BEGIN
(** * Geofence event tracker: zone membership and transition engine

    A shallow embedding of [main.py] (the FastAPI service that tracks
    vehicles against circular geofences) and the proofs of its
    specification.

    - Python floats are IEEE 754 binary64 numbers: Rocq's primitive
      floats, whose [+], [-], [*], [/], [sqrt] and comparisons are the
      same operations.
    - [math.sin], [math.cos], [math.atan2] and the power operator go to
      the platform's C library; they are the fields of [PyMath].  The
      theorems hold for any such library; where one needs a value of the
      library, it says so in a hypothesis.
    - Exceptions are explicit: a computation returns [Ok v] or
      [Raise e]; a request handler also threads the two module-level
      stores, [VEHICLE_STATE] and [EVENT_LOG].
    - Logging and the HTTP layer are not modelled. *)

From Stdlib Require Import ZArith Lia Floats.
From stdpp Require Import gmap strings list.

(* The decimal literals of the source are rounded to binary64, as Python
   does when it reads them. *)
Set Warnings "-inexact-float".

(** ** Python values and exceptions *)

Module Py.

Inductive exn : Type :=
| ValueError
| OverflowError
| HTTPException (status_code : Z) (detail : string).

Inductive result (A : Type) : Type :=
| Ok (a : A)
| Raise (e : exn).
Global Arguments Ok {A} a.
Global Arguments Raise {A} e.

Global Instance result_ret : MRet result := @Ok.
Global Instance result_bind : MBind result :=
  λ A B f r, match r with Ok a => f a | Raise e => Raise e end.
END
- _REQUIRED WORK_:
Scan the data above and report each line in which "From" is present.

- _EXERCISE ANSWER_:
From Stdlib Require Import ZArith Lia Floats.
From stdpp Require Import gmap strings list.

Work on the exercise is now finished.